Entretanto, o filme não é nenhuma maravilha. É apenas uma boa história, bem contada, com um humor que comprova o talento de Payne ("As Confissões de Schimdt").

Payne é um dos poucos que ainda faz fitas humanas, sobre personagens com certa verdade e em geral fazendo algum tipo de viagem. Em "Sideways" o personagem principal é um escritor frustrado (Paul Giamatti) que sai pela região dos vinhos da Califórnia, acompanhado de um velho amigo de faculdade (Thomas Haden Church, indicado ao Oscar de coadjuvante), um ator que vai se casar dali a uma semana.

Como este quer aproveitar a vida, se envolvem com duas garotas da região; Haden com uma chinesa Sandra Oh (excelente comediante como demonstrou em "Sobre o Sol da Toscana" e mulher do diretor), e Giamatti com uma recém-divorciada de bom caráter, Virginia Madsen, indicada para o Oscar de atriz coadjuvante.

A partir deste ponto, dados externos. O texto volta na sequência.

Lemma core_open_any w recipient enc ct info aad : w_env w = e -> core_inv w ->
  bytes_ok recipient -> bytes_ok enc -> bytes_ok ct -> bytes_ok info -> bytes_ok aad -> 17 <= len ct ->
  let n := len ct - 16 in
  wp (zt_hpke_open (stack_bridge sp jni_agree b) others sp (Some recipient) (len recipient) (Some enc) (len enc)
        (Some ct) (len ct) (Some info) (len info) (Some aad) (len aad) (Some (zeros n)) n)
    (fun r w' => (exists ret p, r = (ret, Some p) /\ len p = n /\ (ret = 0 -> opens_to recipient enc ct info aad p) /\
                    (ret <> 0 -> ~ can_open w recipient enc ct info aad)) /\ at_rest w w') w.
Proof.
  intros He Hi Or Oe Oc Oi Oa Lc n. pose proof (len_nonneg info). pose proof (len_nonneg aad).
  assert (len (zeros n) = n) as Lz by (apply len_zeros; lia).
  destruct (open_cases (stack_bridge sp jni_agree b) others sp (Some recipient) (len recipient) (Some enc) (len enc)
    (Some ct) (len ct) (Some info) (len info) (Some aad) (len aad) (Some (zeros n)) n w) as [[Hn Hm]|[(_ & Hn & _)|(HP & _ & Hrest)]];
    [lia|split; [lia|]; by intros d [= <-]..| |lia|].
  - unfold wp. rewrite Hm. split; [|by apply at_rest_refl]. exists BAD_FUNC_ARG, (zeros n). split; [done|]. split; [done|].
    split; [done|]. intros _ (_ & [_ L1 _] & [_ L2 _] & L3 & L4 & Hne & L5 & _). apply Hn. unfold open_profile, max_info, INT_MAX in *.
    repeat split; try done; try lia. intros _. cbn [default from_option id]. by rewrite !take_len.
  - destruct HP as (_ & _ & L1 & _ & L2 & _ & L3 & _ & L4 & _ & L5 & _ & Hne). cbn [default from_option id] in Hne.
    rewrite !take_len in Hne by done. unfold INT_MAX in *.
    destruct Hrest as (? & ? & ? & ? & ? & ? & [= <-] & [= <-] & [= <-] & [= <-] & [= <-] & [= <-] & Hm). unfold wp. rewrite Hm. clear Hm.
    assert (ct = body ct ++ tag_of ct) as Ect by (symmetry; apply take_drop).
    assert (len (body ct) = n) as Lb by (unfold body, len in *; rewrite length_take; lia).
    assert (len (tag_of ct) = 16) as Lt by (unfold tag_of, len in *; rewrite length_drop; lia).
    assert (info <> aad) as Hne' by (intros ->; by apply Hne).
    pose proof (open_rest_spec (stack_bridge sp jni_agree b) others e (java_secret e b) (hard_error e alen) Hos sp w
      recipient enc info aad (body ct) (tag_of ct) (zeros n)) as Hs. rewrite <-Ect in Hs.
    eapply (wp_mono (open_rest _ _ _ _ _ _ _ _ _ _ _ _)); [apply Hs; try done; try lia; [apply jni_good|by apply bytes_ok_take|by apply bytes_ok_drop|apply bytes_ok_zeros]|].
    clear Hs. intros r w' [(ret & p & -> & Hres) Hst]. split; [|by apply settled_at_rest]. exists ret, p. split; [done|].
    destruct Hres as [[(P1 & P2 & Hmax & dh & HD & Hop)|(Hret & Hp & Hf)]|[[Hret Hcr] Hp]]; cbn [fst snd] in *.
    + destruct (Rfc9180.Open _ _ _ _ _) as [q|] eqn:Eo; injection Hop as -> ->.
      * pose proof (core_opened _ _ _ _ _ _ _ _ Eo) as Lq.
        rewrite splice_full by (apply Nat2Z.inj; fold (len (zeros n)); fold (len q); lia).
        split; [lia|]. split; [|done]. intros _. repeat (split; [done || lia|]). by exists dh.
      * split; [rewrite Lb, len_splice; [done|lia|lia]|]. split; [done|]. intros _ (_ & _ & _ & _ & _ & _ & _ & Hall).
        by apply (Hall dh HD).
    + subst p. split; [done|]. split; [done|]. intros _ ((Hob & Hen & Hoom & _) & P1 & P2 & L6 & _).
      apply (open_no_err e (hard_error e alen) enc recipient info ret); try done; [lia|by apply obliging_no_error].
    + subst p. split; [done|]. split; [by subst|]. intros _ ((_ & _ & _ & Hnc) & _). done.
Qed.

Haden se mete em confusões e Giamatti sofre (seu livro foi rejeitado, a ex-mulher se casou de novo) até uma conclusão satisfatória. Francamente nao da para entender por que o filme ganhou tantos prêmios, inclusive para os atores, que fazem muito pouco, principalmente Madsen e Church. O único que segura o filme é Giamatti, veterano coadjuvante de muitos filmes ("Anti-Herói Americano").